Parisian life,opéra-bouffe by Jacques Offenbach on a libretto by Henri Meilhac and Ludovic Halévy. Until January 9, at the Champs-Élysées theater: 15 avenue Montaigne, Paris 8e. Unpublished initial version reconstructed by the Palazzetto Bru Zane. Stage direction, sets, costumes: Christian Lacroix (assisted by Laurent Delvert and Romain Gilbert).
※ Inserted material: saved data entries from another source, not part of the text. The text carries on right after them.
Lemma chain_app (v x : Q) (S : list (Q * Q)) (ds : list Q) :
  (0 <= v)%Q -> Forall (fun d => 0 <= d)%Q ds -> adjacent (xstep v) S ->
  (forall a, last_opt S = Some a -> x = (fst a + snd a * v)%Q /\ (0 <= snd a)%Q) ->
  adjacent (xstep v) (S ++ chainXs v x ds) /\
  (forall a, last_opt (S ++ chainXs v x ds) = Some a ->
             chainEnd v x ds = (fst a + snd a * v)%Q /\ (0 <= snd a)%Q).
Proof.
  intros Hv Hds. revert S x. induction Hds as [|d ds Hd Hds IH]; intros S x HS Hlast.
  - rewrite app_nil_r. split; [exact HS | exact Hlast].
  - simpl chainXs. simpl chainEnd.
    replace (S ++ (x, d) :: chainXs v (x + d * v) ds)
      with ((S ++ [(x, d)]) ++ chainXs v (x + d * v) ds) by (rewrite <- app_assoc; reflexivity).
    apply IH.
    + apply adjacent_snoc; [exact HS|].
      intros a Ha. destruct (Hlast a Ha) as [Ex Ha0]. unfold xstep; simpl. split; [exact Ex|].
      rewrite Ex. assert (0 <= snd a * v)%Q by (apply Qmult_le_0_compat; assumption). lra.
    + intros a Ha. rewrite last_opt_snoc in Ha. injection Ha as <-. simpl. split; [reflexivity | exact Hd].
Qed.

Lemma setMusicActions_layout (acts : list MusicAction) (s : Score) :
  layout (setMusicActions acts s) =
  generate (sc_velocity s) (playerLinePos s) (layout s) acts.
Proof.
  unfold setMusicActions, checkQuaverSection, checkNoteLine, checkNoteVisualization.
  cbv zeta. destruct (_ && _); [destruct (js_loose_eq _ _)|]; reflexivity.
Qed.


Lemma registerAction_xinv (v : Q) (P : list (Q * Q)) (L : Layout) (a : MusicAction) :
  (0 <= v)%Q -> (forall t, a = ActTempo t -> 0 < t)%Q ->
  xinv v P L -> xinv v P (registerAction v L a).
Proof.
  intros Hv Ha (S & HL & HS & Hlast & Ht). destruct a as [n|t]; simpl.
  - destruct (registerNote_frame v L n) as (A1 & _ & A3).
    cbv zeta in A1, A3. unfold gcore in A3. injection A3 as E1 E2 E3.
    destruct (chain_app v (gx (gen L)) S
                (map vn_duration (snd (createVisualNotesWith (currentTempo (gen L)) n)))
                Hv) as [C1 C2].
    { eapply Forall_impl; [|apply createVisualNotes_pos; exact Ht].
      intros d Hd; simpl in Hd. lra. }
    { exact HS. }
    { exact Hlast. }
    exists (S ++ chainXs v (gx (gen L))
                   (map vn_duration (snd (createVisualNotesWith (currentTempo (gen L)) n)))).
    rewrite A1, HL, app_assoc, E1. split; [reflexivity|]. split; [exact C1|].
    split; [intros a' Ha'; rewrite E3; exact (C2 a' Ha') | exact Ht].
  - exists S. split; [exact HL|]. split; [exact HS|]. split; [exact Hlast|].
    apply Ha. reflexivity.
Qed.

Lemma generate_xinv (v plp : Q) (L : Layout) (acts : list MusicAction) :
  (0 <= v)%Q -> (forall t, In (ActTempo t) acts -> 0 < t)%Q ->
  xinv v (map xd (visualNotes L)) (generate v plp L acts).
Proof.
  intros Hv Hacts. unfold generate.
  assert (H0 : xinv v (map xd (visualNotes L)) (set_gen (initGen plp) L)).
  { exists []. rewrite app_nil_r. repeat split; try discriminate. }
  revert H0. generalize (set_gen (initGen plp) L) as L0.
  induction acts as [|a acts IH]; intros L0 H0; simpl; [exact H0|].
  apply IH.
  - intros t Ht. apply Hacts. right. exact Ht.
  - apply registerAction_xinv; [exact Hv| |exact H0].
    intros t ->. apply Hacts. left. reflexivity.
Qed.

Lemma skipn_length_app {A} (P S : list A) : skipn (length P) (P ++ S) = S.
Proof. induction P as [|a P IH]; simpl; [reflexivity | exact IH]. Qed.

Lemma rev_last_opt {A} (l : list A) :
  match rev l with [] => l = [] | a :: _ => last_opt l = Some a end.
Proof.
  destruct (rev l) as [|a r] eqn:E.
  - apply (f_equal (@rev A)) in E. rewrite rev_involutive in E. exact E.
  - apply (f_equal (@rev A)) in E. rewrite rev_involutive in E. simpl in E.
    rewrite E. apply last_opt_snoc.
Qed.

Lemma clavier_eqb_false (a b : Clavier) : clavier_eqb a b = false -> a <> b.
Proof. destruct a, b; simpl; congruence. Qed.

Lemma symbolIds_nonempty (d : Z) : 1 <= d -> symbolIds d <> [].
Proof.
  intros Hd. unfold symbolIds, noteFraqDuration. simpl.
  repeat match goal with
         | |- context [Z.leb ?a ?b] => destruct (Z.leb_spec a b)
         | |- context [Z.eqb ?a ?b] => destruct (Z.eqb_spec a b)
         end; try discriminate; lia.
Qed.

Lemma chainEnd_ge (v x : Q) (ds : list Q) :
  (0 <= v)%Q -> Forall (fun d => 0 <= d)%Q ds -> (x <= chainEnd v x ds)%Q.
Proof.
  intros Hv Hds. revert x. induction Hds as [|d ds Hd Hds IH]; intros x; simpl; [lra|].
  specialize (IH (x + d * v)%Q). assert (0 <= d * v)%Q by (apply Qmult_le_0_compat; assumption).
  lra.
Qed.

Lemma chainEnd_gt (v x : Q) (ds : list Q) :
  (0 < v)%Q -> Forall (fun d => 0 < d)%Q ds -> ds <> [] -> (x < chainEnd v x ds)%Q.
Proof.
  intros Hv Hds Hne. destruct Hds as [|d ds Hd Hds]; [congruence|]. simpl.
  assert (0 < d * v)%Q by (apply Qmult_lt_0_compat; assumption).
  assert (x + d * v <= chainEnd v (x + d * v) ds)%Q.
  { apply chainEnd_ge; [lra|]. eapply Forall_impl; [|exact Hds]. intros e He; simpl in *; lra. }
  lra.
Qed.


Lemma last_opt_app {A} (l1 l2 : list A) :
  last_opt (l1 ++ l2) = match last_opt l2 with Some a => Some a | None => last_opt l1 end.
Proof.
  induction l1 as [|a l1 IH].
  - simpl. destruct (last_opt l2); reflexivity.
  - destruct l2 as [|b l2].
    + rewrite app_nil_r. reflexivity.
    + change ((a :: l1) ++ b :: l2) with (a :: (l1 ++ b :: l2)).
      assert (Hne : l1 ++ b :: l2 <> []) by (destruct l1; discriminate).
      transitivity (last_opt (l1 ++ b :: l2)).
      * simpl. destruct (l1 ++ b :: l2); [congruence | reflexivity].
      * rewrite IH. destruct (last_opt (b :: l2)) eqn:E; [reflexivity|].
        exfalso. clear -E. revert b E. induction l2 as [|c l2 IH2]; intros b E;
          [discriminate | exact (IH2 c E)].
Qed.

Lemma last_opt_optToList {A} (o : option A) : last_opt (optToList o) = o.
Proof. destruct o; reflexivity. Qed.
Playing with Philip Roth and Arnaud Desplechin

Based on an autobiographical and quite devious novel by Philip Roth (1990), an erotic, carnal camera, constructed in twelve chapters and filmed with elegance and sensuality by Arnaud Desplechin, who closely observes the amorous merry-go-round between a famous writer, the fifty, and his mistress who meet in secret in a London apartment that he rents and which he has made his office. Both talk a lot, make wild love, argue, patch things up. The whole is bathed in a literary, theatrical atmosphere, Denis Podalydès and Léa Seydoux make sparks under the eye of Desplechin / Roth who interweaves a series of conversations between this author and several women (Emmanuelle Devos), his wife (Anouk Grinberg) , his mistresses who inspired him. It is about the apprehension of age, adultery, women in general, the anti-Semitism of the English, exile, inspiration, fear of death. Brilliant.

Deception indoors.

Returning to Siberia with a cult book

The mythical hero, brought to the screen by Kurosawa, has been the subject of a great novel. Censored, the work finally emerges in its integral version, translated from Russian by Yves Gauthier, and we salute this monumental and inescapable Dersou Ouzala, signed by the adventurer and writer Vladimir Arseniev. The latter (born in 1872 in Saint Petersburg, a soldier who dreams only of travel, is granted, since transferred to the military district of Khabarovsk and attached to the office of reconnaissance missions: he will crisscross the wild lands and in particular the region of Ussuri, an area of ​​approximately 215,000 square kilometers located in Siberia, where the Sikhote-Aline massif culminates. A wild region of incomparable richness, it attracts greed to the detriment of nature and indigenous populations, including the Nanai, a nomadic ethnic group from which the legendary Dersou Ouzala comes. Aged in his fifties, the latter lost his wife and children in an epidemic, like many members of his ethnic group, vulnerable to viruses from the West His path crossed that of Vladimir Arseniev in 1906. From their first hours together, around a campfire, he captivated him with the anecdotes he told him about his life as a wandering hunter, crossed by countless adventures. Ars eniev hires Dersou Ouzala, of whom he makes his guide, but above all his friend. The story of their companionship, which will last four years, is a sublime concentrate of adventures worthy of a western, of nature writing carried by a very beautiful tongue. Written between 1921 and 1926, Dersou Ouzala will nevertheless very soon be redacted from a good part of its volume. His criticism of the greed of the colonists who devastate nature and its inhabitants in the name of progress that leads Siberia to its doom is disturbing. It was not until 2007, and the meticulous work of Russian translators, to reconstruct the original version of the Dersou Ouzala. Here it is and it’s an event!

Dersou Ouzala by Vladimir Arseniev, translated from Russian by Yves Gauthier (Transboréal, 760 p., € 24.90).